Perseverance is often indicated as the quality that is most likely to lead to success. Most people face obstacles in life. Some of more than others. Your ability to pull yourself together after you have been knocked down will be something you will rely on throughout your life.


If you fail the test, fail your campaign for class president, or miss the final free throw, you may feel like an absolute loser. You only have two options. You can give in to this terrible feeling of letting yourself and others down, or you can to rise above it and learn from your mistakes so that next time you can succeed. Sometimes, you will be knocked down over and over again, but it is a student who continues to recover and decides to work harder than before, who will ultimately succeed.

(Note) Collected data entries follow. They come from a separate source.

(* ===== verification/AuthorityProps.v ===== *)
(** * The native authority ledger: what it guarantees

    Reopening accepts every history, an original invocation has at most one signed
    dispatch, two ledgers with the same head have the same history, and [CAS]
    refines a map of revisions with final tombstones. *)
From Stdlib Require Import Ascii Strings.Byte ZArith Lia.
From S2P Require Import Prelude GoStrings FabricRef Framing Wire FabricModel SqlTx Encodings Authority AuthorityTx AuthorityInv AuthorityHistory.
#[local] Open Scope Z_scope.
#[local] Arguments str_eqb _ _ : simpl never.

Module AuthorityProps.
Import Ref Frames FrameLaws FrameProps Wire Model Authority.Authority AuthorityTx.AuthorityTx AuthorityInv.AuthorityInv AuthorityHistory.AuthorityHistory.

(** json.Marshal of a claim writes each digest as an array of 32 numbers, so the
    text determines them. *)
Class ClaimLaws `{AuthorityDocuments} :=
  claim_digests : forall c c' raw,
    (length (dc_OriginalSHA c) = 32 /\ length (dc_FinalizedSHA c) = 32 /\ length (dc_DispatchSHA c) = 32)%nat ->
    (length (dc_OriginalSHA c') = 32 /\ length (dc_FinalizedSHA c') = 32 /\ length (dc_DispatchSHA c') = 32)%nat ->
    marshal_claim c = Some raw -> marshal_claim c' = Some raw ->
    dc_OriginalSHA c = dc_OriginalSHA c' /\ dc_FinalizedSHA c = dc_FinalizedSHA c' /\ dc_DispatchSHA c = dc_DispatchSHA c'.
(* ===== verification/Launch.v ===== *)
(** * Native worker launches (src/internal/fabricnative/launch_claim.go,
    src/internal/nativeauthority/scope.go)

    A client of the native authority ledger: before a worker process is started
    its launch is claimed in the ledger, once per physical ownership slot; the
    claim yields a ticket that starts one process, and is later completed with the
    kernel identity of the observed worker. The worker's private channel and the
    launch itself are arguments. Parameters: net/url ([UrlParser]), the data
    protector ([DataProtector]) and the JSON forms ([ControlJson], [LaunchJson]). *)
From Stdlib Require Import Ascii Strings.Byte ZArith Lia.
From S2P Require Import Prelude GoStrings FabricRef Framing Wire FabricModel SqlTx Durable Sender Authority AuthorityTx Control.
#[local] Open Scope Z_scope.
#[local] Arguments str_eqb _ _ : simpl never.

(** ** scope.go *)
Module NativeScope.
Import Names Ref.

Inductive Kind := Cloud | Local | NoKind.
Record CloudScope := mkCloud {
  cl_ServerURL : string; cl_TenantID : string; cl_AccountID : string; cl_HostID : string; cl_InstanceID : string; cl_Generation : string }.
Record LocalScope := mkLocal {
  lo_Namespace : string; lo_StoreID : string; lo_KeyRevision : Z; lo_PublicKey : list byte; lo_Owner : Principal;
  lo_Endpoint : EndpointRef; lo_DescriptorRevision : string; lo_BindingID : string; lo_BindingDigest : list byte;
  lo_StateDirectoryID : string; lo_WorkerID : string; lo_OwnershipGeneration : string; lo_ActualRuntime : string;
  lo_ProfileDigest : list byte }.
Record Scope := mkScope { s_kind : Kind; s_cloud : CloudScope; s_local : LocalScope }.

#[export] Instance kind_eq_dec : EqDecision Kind.
Proof. solve_decision. Defined.
#[export] Instance cloud_eq_dec : EqDecision CloudScope.
Proof. solve_decision. Defined.
#[export] Instance local_eq_dec : EqDecision LocalScope.
Proof. solve_decision. Defined.
#[export] Instance scope_eq_dec : EqDecision Scope.
Proof. solve_decision. Defined.
Definition l_begin (worker revision : string) (w : World) : World :=
  let '(r, d) := BeginLaunch l_root l_checkpoints l_io [] (l_scope worker revision) "attempt" "/var/lib/w" (w_db w) in
  mkWorld d (w_tickets w ++ issue (l_scope worker revision) r) (w_launched w).
Definition l_run (i : nat) (worker revision : string) (t : LaunchTicket) (w : World) : World :=
  let '(_, t, called) := Run t true None in
  mkWorld (w_db w) (<[i := (l_scope worker revision, t)]> (w_tickets w)) (w_launched w ++ if called : bool then [l_scope worker revision] else []).

Lemma l_begin_step worker revision w : step l_root w (l_begin worker revision w).
Proof.
  unfold l_begin. destruct (BeginLaunch _ _ _ _ _ _ _ _) as [r d] eqn:E. by eapply StepBegin.
Qed.
Lemma l_run_step i worker revision t w : w_tickets w !! i = Some (l_scope worker revision, t) -> step l_root w (l_run i worker revision t w).
Proof. intros Hi. unfold l_run. destruct (Run t true None) as [[e t'] called] eqn:E. by eapply StepRun. Qed.

Definition l_world0 : World := mkWorld (mkNDB 1 ∅ None ∅ ∅) [] [].
Definition l_world1 : World := l_run 0 "w1" "r1" (mkTicket false true) (l_begin "w1" "r1" l_world0).
(** The slot is claimed again under a renewed descriptor, before and after a restart. *)
Definition l_world2 : World := l_begin "w1" "r2" l_world1.
Definition l_world3 : World := l_begin "w1" "r2" (mkWorld (w_db l_world2) [] (w_launched l_world2)).
Definition l_world4 : World := l_run 0 "w2" "r1" (mkTicket false true) (l_begin "w2" "r1" l_world3).
(* ===== verification/Mem.v ===== *)
(** The allocation wrappers, comparisons and C-string helpers of
    [crypto/mem.c].  [malloc] itself is the C library's: it is the interface
    [Malloc], with its documented behaviour as the class [MallocSpec]. *)
From S2P Require Import Prelude.

(** * The allocator interface

    [malloc n] returns a block of [n] bytes of unspecified contents, or fails;
    [H] is the state of the allocator. *)
Class Malloc (H : Type) := malloc : Z -> ST H bytes.

Class MallocSpec (H : Type) `{Malloc H} := {
  malloc_length n h b h' : 0 <= n -> malloc n h = (Some b, h') -> Zlen b = n;
  malloc_bytes n h b h' : malloc n h = (Some b, h') -> bytes_ok b;
}.

(** An allocator that never refuses a request of at most [2^63] bytes. *)
Class MallocTotal (H : Type) `{Malloc H} :=
  malloc_total n h : 0 <= n <= 2 ^ 63 -> exists b h', malloc n h = (Some b, h').

(** An allocator with a budget of bytes, to run the definitions. *)
#[export] Instance budget_malloc : Malloc Z := fun n budget =>
  if n <=? budget then (Some (replicate (Z.to_nat n) 170), budget - n) else (None, budget).

#[export] Instance budget_malloc_spec : MallocSpec Z.
Proof.
  split; intros n h b h'; unfold malloc, budget_malloc; destruct (n <=? h);
    intros; simplify_eq.
  - by apply Zlen_replicate.
  - apply Forall_replicate. unfold is_byte. lia.
Qed.

(** An allocator that always succeeds. *)
#[export] Instance unit_malloc : Malloc unit := fun n _ =>
  (Some (replicate (Z.to_nat n) 0), tt).

#[export] Instance unit_malloc_spec : MallocSpec unit.
Proof.
  split; intros n h b h'; unfold malloc, unit_malloc; intros; simplify_eq.
  - by apply Zlen_replicate.
  - apply Forall_replicate. unfold is_byte. lia.
Qed.

#[export] Instance unit_malloc_total : MallocTotal unit.
Proof. intros n []. unfold malloc, unit_malloc. eauto. Qed.

(** * [crypto/mem.c]: allocation *)

Definition OPENSSL_MALLOC_PREFIX : Z := 8.

Section alloc.
Context {H : Type} `{Malloc H}.

(** The block a caller sees starts after the prefix that holds its size; the
    size is the length of that visible block. *)
Definition OPENSSL_malloc (size : Z) : ST H bytes :=
  if u64 (size + OPENSSL_MALLOC_PREFIX) <? size then st_fail
  else
    ptr <-- malloc (u64 (size + OPENSSL_MALLOC_PREFIX)) ;;
    st_ret (drop (Z.to_nat OPENSSL_MALLOC_PREFIX) ptr).

Definition OPENSSL_zalloc (size : Z) : ST H bytes :=
  ret <-- OPENSSL_malloc size ;;
  st_ret (replicate (length ret) 0).

Definition OPENSSL_calloc (num size : Z) : ST H bytes :=
  if negb (size =? 0) && (num >? SIZE_MAX / size) then st_fail
  else OPENSSL_zalloc (u64 (num * size)).

(** [orig_ptr = None] is the NULL pointer. *)
Definition OPENSSL_realloc (orig_ptr : option bytes) (new_size : Z) : ST H bytes :=
  match orig_ptr with
  | None => OPENSSL_malloc new_size
  | Some orig =>
      let old_size := Zlen orig in
      ret <-- OPENSSL_malloc new_size ;;
      let to_copy := if old_size <? new_size then old_size else new_size in
      st_ret (take (Z.to_nat to_copy) orig ++ drop (Z.to_nat to_copy) ret)
  end.

Definition OPENSSL_memdup (data : bytes) (size : Z) : ST H bytes :=
  if size =? 0 then st_fail
  else
    ret <-- OPENSSL_malloc size ;;
    st_ret (take (Z.to_nat size) data ++ drop (Z.to_nat size) ret).

(** [OPENSSL_strnlen] stops at the first NUL among the first [len] bytes. *)
Fixpoint OPENSSL_strnlen (s : bytes) (len : nat) : nat :=
  match len, s with
  | S len, c :: s => if c =? 0 then O else S (OPENSSL_strnlen s len)
  | _, _ => O
  end.

Definition OPENSSL_strndup (str : bytes) (size : nat) : ST H bytes :=
  let size := Z.of_nat (OPENSSL_strnlen str size) in
  let alloc_size := u64 (size + 1) in
  if alloc_size <? size then st_fail
  else
    ret <-- OPENSSL_malloc alloc_size ;;
    st_ret (take (Z.to_nat size) str ++ [0] ++ drop (Z.to_nat size + 1) ret).

End alloc.

(** * [crypto/mem.c]: comparison and hashing *)

(** [x |= a[i] ^ b[i]] over the first [len] bytes. *)
Definition CRYPTO_memcmp (in_a in_b : bytes) (len : nat) : Z :=
  fold_left (fun x ab => Z.lor x (Z.lxor ab.1 ab.2)) (take len (zip in_a in_b)) 0.

Definition kPrime : Z := 16777619.
Definition kOffsetBasis : Z := 2166136261.

Definition OPENSSL_hash32 (ptr : bytes) : Z :=
  fold_left (fun h c => u32 (Z.lxor h c * kPrime)) ptr kOffsetBasis.

(** [strlen] of the C library: the bytes before the first NUL. *)
Fixpoint strlen (s : bytes) : nat :=
  match s with
  | c :: s => if c =? 0 then O else S (strlen s)
  | [] => O
  end.

(** [None] is NULL. *)
Definition OPENSSL_strdup {H} `{Malloc H} (s : option bytes) : ST H bytes :=
  match s with
  | None => st_fail
  | Some s => OPENSSL_memdup s (u64 (Z.of_nat (strlen s) + 1))
  end.

Definition OPENSSL_strhash (s : bytes) : Z := OPENSSL_hash32 (take (strlen s) s).

(** * [crypto/mem.c]: characters *)

Definition OPENSSL_isalpha (c : Z) : bool :=
  ((97 <=? c) && (c <=? 122)) || ((65 <=? c) && (c <=? 90)).
Definition OPENSSL_isdigit (c : Z) : bool := (48 <=? c) && (c <=? 57).
Definition OPENSSL_isxdigit (c : Z) : bool :=
  OPENSSL_isdigit c || ((97 <=? c) && (c <=? 102)) || ((65 <=? c) && (c <=? 70)).
Definition OPENSSL_fromxdigit (c : Z) : option Z :=
  if OPENSSL_isdigit c then Some (c - 48)
  else if (97 <=? c) && (c <=? 102) then Some (c - 97 + 10)
  else if (65 <=? c) && (c <=? 70) then Some (c - 65 + 10)
  else None.
Definition OPENSSL_isalnum (c : Z) : bool := OPENSSL_isalpha c || OPENSSL_isdigit c.
Definition OPENSSL_tolower (c : Z) : Z := if (65 <=? c) && (c <=? 90) then c + (97 - 65) else c.
Definition OPENSSL_isspace (c : Z) : bool :=
  (c =? 9) || (c =? 10) || (c =? 11) || (c =? 12) || (c =? 13) || (c =? 32).

(** [a] and [b] are read up to their NUL; [OPENSSL_strcasecmp] returns [None]
    only when it would read past the end of a string that has none. *)
Fixpoint OPENSSL_strcasecmp (a b : bytes) : option Z :=
  match a, b with
  | x :: a, y :: b =>
      let aa := OPENSSL_tolower x in
      let bb := OPENSSL_tolower y in
      if aa <? bb then Some (-1)
      else if aa >? bb then Some 1
      else if aa =? 0 then Some 0
      else OPENSSL_strcasecmp a b
  | _, _ => None
  end.

Fixpoint OPENSSL_strncasecmp (a b : bytes) (n : nat) : option Z :=
  match n with
  | O => Some 0
  | S n =>
      match a, b with
      | x :: a, y :: b =>
          let aa := OPENSSL_tolower x in
          let bb := OPENSSL_tolower y in
          if aa <? bb then Some (-1)
          else if aa >? bb then Some 1
          else if aa =? 0 then Some 0
          else OPENSSL_strncasecmp a b n
      | _, _ => None
      end
  end.

(** [OPENSSL_strlcpy dst src dst_size] returns the new contents of [dst] and
    the returned length. *)
Fixpoint OPENSSL_strlcpy_loop (l : Z) (dst src : bytes) (dst_size : Z) : bytes * Z :=
  match dst, src with
  | d :: dst', c :: src' =>
      if (dst_size >? 1) && negb (c =? 0) then
        let '(r, n) := OPENSSL_strlcpy_loop (l + 1) dst' src' (dst_size - 1) in (c :: r, n)
      else if negb (dst_size =? 0) then (0 :: dst', l + Z.of_nat (strlen src))
      else (dst, l + Z.of_nat (strlen src))
  | _, _ => (dst, l + Z.of_nat (strlen src))
  end.
Definition OPENSSL_strlcpy (dst src : bytes) (dst_size : Z) : bytes * Z :=
  OPENSSL_strlcpy_loop 0 dst src dst_size.

Fixpoint OPENSSL_strlcat (dst src : bytes) (dst_size : Z) : bytes * Z :=
  match dst with
  | d :: dst' =>
      if (dst_size >? 0) && negb (d =? 0) then
        let '(r, n) := OPENSSL_strlcat dst' src (dst_size - 1) in (d :: r, 1 + n)
      else OPENSSL_strlcpy dst src dst_size
  | [] => OPENSSL_strlcpy dst src dst_size
  end.

(** * Lemmas *)

Section alloc_lemmas.
Context {H : Type} `{MallocSpec H}.

Lemma OPENSSL_malloc_spec size h b h' :
  0 <= size -> OPENSSL_malloc size h = (Some b, h') ->
  Zlen b = size /\ bytes_ok b /\ size <= SIZE_MAX - OPENSSL_MALLOC_PREFIX.
Proof.
  unfold OPENSSL_malloc, u64, SIZE_MAX, OPENSSL_MALLOC_PREFIX. intros Hs.
  destruct (Z.ltb_spec ((size + 8) mod 2 ^ 64) size) as [?|Hov]; [intros; st_inv|].
  intros Hm. st_inv.
  assert (size + 8 < 2 ^ 64) as Hlt.
  { destruct (decide (size + 8 < 2 ^ 64)); [done|].
    pose proof (Z.mod_pos_bound (size + 8) (2 ^ 64)).
    pose proof (Z.div_mod (size + 8) (2 ^ 64)).
    assert (1 <= (size + 8) / 2 ^ 64) by (apply Z.div_le_lower_bound; lia). lia. }
  rewrite Z.mod_small in * by lia.
  match goal with Hx : malloc _ _ = _ |- _ =>
    pose proof (malloc_bytes _ _ _ _ Hx); apply malloc_length in Hx; [|lia] end.
  split_and!; [rewrite Zlen_drop; lia | auto with bytes | lia].
Qed.

Lemma OPENSSL_malloc_total `{!MallocTotal H} size h :
  0 <= size <= 2 ^ 62 -> exists b h', OPENSSL_malloc size h = (Some b, h').
Proof.
  intros. unfold OPENSSL_malloc, u64, OPENSSL_MALLOC_PREFIX.
  rewrite Z.mod_small by lia. destruct (Z.ltb_spec (size + 8) size); [lia|].
  destruct (malloc_total (size + 8) h ltac:(lia)) as (b & h' & Hm).
  rewrite (st_bind_some _ _ _ _ _ Hm). unfold st_ret. eauto.
Qed.

Lemma OPENSSL_memdup_spec data size h b h' :
  0 <= size <= Zlen data -> OPENSSL_memdup data size h = (Some b, h') ->
  b = take (Z.to_nat size) data.
Proof.
  unfold OPENSSL_memdup. intros Hs Hm. destruct (size =? 0); [st_inv|]. st_inv.
  match goal with Hx : OPENSSL_malloc _ _ = _ |- _ =>
    apply OPENSSL_malloc_spec in Hx as (? & ? & ?); [|lia] end.
  unfold Zlen in *. rewrite (drop_ge x) by lia. by rewrite app_nil_r.
Qed.

(** A reallocated block has the new size and starts with the old contents. *)
Lemma OPENSSL_realloc_spec p new_size h b h' :
  0 <= new_size -> OPENSSL_realloc p new_size h = (Some b, h') ->
  Zlen b = new_size /\ new_size <= SIZE_MAX /\ (bytes_ok (default [] p) -> bytes_ok b) /\
  let n := Z.to_nat (Z.min (Zlen (default [] p)) new_size) in take n b = take n (default [] p).
Proof.
  intros Hs Hr. destruct p as [orig|]; simpl in *.
  2: { apply OPENSSL_malloc_spec in Hr as (Hl & ? & ?); [|done].
       unfold OPENSSL_MALLOC_PREFIX in *. change (Zlen (@nil Z)) with 0.
       rewrite Z.min_l by lia. split_and!; [done|lia|done|done]. }
  st_inv. match goal with Hx : OPENSSL_malloc _ _ = _ |- _ =>
    apply OPENSSL_malloc_spec in Hx as (Hl & ? & ?); [|lia] end.
  replace (if Zlen orig <? new_size then Zlen orig else new_size)
    with (Z.min (Zlen orig) new_size) by (destruct (Z.ltb_spec (Zlen orig) new_size); lia).
  pose proof (Zlen_nonneg orig). set (n := Z.min _ _) in *. unfold OPENSSL_MALLOC_PREFIX in *.
  split_and!.
  - rewrite Zlen_app, Zlen_take, Zlen_drop by lia. lia.
  - lia.
  - intros. solve_bytes.
  - rewrite take_app_le by (rewrite length_take; unfold Zlen in *; lia).
    rewrite take_take. f_equal. lia.
Qed.
Lemma write_tag_ok d (s : CBB) a t :
  rep s a -> length a.2 = d -> 0 <= t < 2 ^ 32 ->
  outcome s (Some (sp_append (der_tag t) a))
    ((let tag_bits := u8 (Z.land (Z.shiftr t CBS_ASN1_TAG_SHIFT) 0xe0) in
      let tag_number := Z.land t CBS_ASN1_TAG_NUMBER_MASK in
      if tag_number >=? 0x1f then
        CBB_add_u8 d (Z.lor tag_bits 0x1f) ;;; add_base128_integer d tag_number
      else CBB_add_u8 d (Z.lor tag_bits tag_number)) s).
Proof.
  intros Hrep Hd Ht. cbv zeta. destruct (tag_write_parts t Ht) as [-> ->].
  pose proof (tag_bits_bound t Ht). pose proof (tag_num_bound t). unfold der_tag.
  change 32 with (2 ^ 5) at 1 2.
  destruct (tag_num t >=? 0x1f) eqn:E, (Z.ltb_spec (tag_num t) 31); try lia.
  - rewrite (lor_add_disjoint _ 31 5) by lia. change (2 ^ 5) with 32.
    set (b := _ + 31). change (b :: base128 (tag_num t)) with ([b] ++ base128 (tag_num t)).
    rewrite <- sp_append_app.
    change (Some (sp_append ?r (sp_append [b] a)))
      with (Some (sp_append [b] a) ≫= (fun a => Some (sp_append r a))).
    apply outcome_bind.
    + apply add_u8_ok; [done|done|unfold is_byte, b; lia].
    + intros u s' a' [= <-] Hrep'. apply add_base128_ok; [done|by rewrite sp_append_length|lia].
    + intros a' a'' _ [= <-]. rewrite sp_append_size.
      pose proof (Zlen_nonneg (base128 (tag_num t))). lia.
  - rewrite (lor_add_disjoint _ (tag_num t) 5) by lia. change (2 ^ 5) with 32.
    apply add_u8_ok; [done|done|unfold is_byte; lia].
Qed.

Lemma add_asn1_ok d (s : CBB) a t :
  rep s a -> (d <= length a.2)%nat -> 0 <= t < 2 ^ 32 ->
  outcome s (sp_asn1 d t a) (CBB_add_asn1 d t s).
Proof.
  intros Hrep Hd Ht. unfold sp_asn1, sp_write.
  replace (sp_open Asn1 <$> (sp_append (der_tag t) <$> sp_flush d a))
    with (sp_flush d a ≫= (fun a => Some (sp_append (der_tag t) a) ≫= (fun a => Some (sp_open Asn1 a))))
    by (by destruct (sp_flush d a)).
  pose proof (Zlen_nonneg (der_tag t)).
  unfold CBB_add_asn1. apply outcome_bind; [by apply flush_outcome| |].
  - intros u s' a' Ha' Hrep'. pose proof (close_at_length _ _ _ _ Ha') as Hl.
    apply outcome_bind; [by apply write_tag_ok| |].
    + intros u' s'' a'' [= <-] Hrep''. apply (add_child_ok d s'' _ Asn1); [done| |simpl; lia].
      by rewrite sp_append_length.
    + intros a'' a3 _ [= <-]. rewrite sp_open_size. lia.
  - intros a' a'' _ [= <-]. rewrite sp_open_size, sp_append_size. lia.
Qed.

Read more about how perseverance predicts success, according to Angela Lee Duckworth, a teacher who has become a psychologist and has studied success with students. 


Success in college may seem more challenging to achieve than success in high school. However, by learning to manage time well, by taking the initiative for your education, by creating and using a support network, and by insisting on facing adversity, you will set yourself up not only for a successful college experience but also for success in your career and life outside of college.


Will your GPA hurt your chances of admission to your dream school?

See how your GPA will affect your chances - and then get recommendations for schools that match your profile. 


To sum up
Success in high school requires no secret formula. Achieving good grades and good exam results will undoubtedly contribute to your academic progress on admission to college. Proving your leadership skills, dedication, and value as a member of society through extracurricular activities will make your applications even stronger.


You may also need to rely on some of your "soft" skills to develop practical academic skills, identify available support systems, and stick to your goals even when they become tough. If you consider the skills discussed in this article, as well as your GPA, it may lead you to a successful college experience.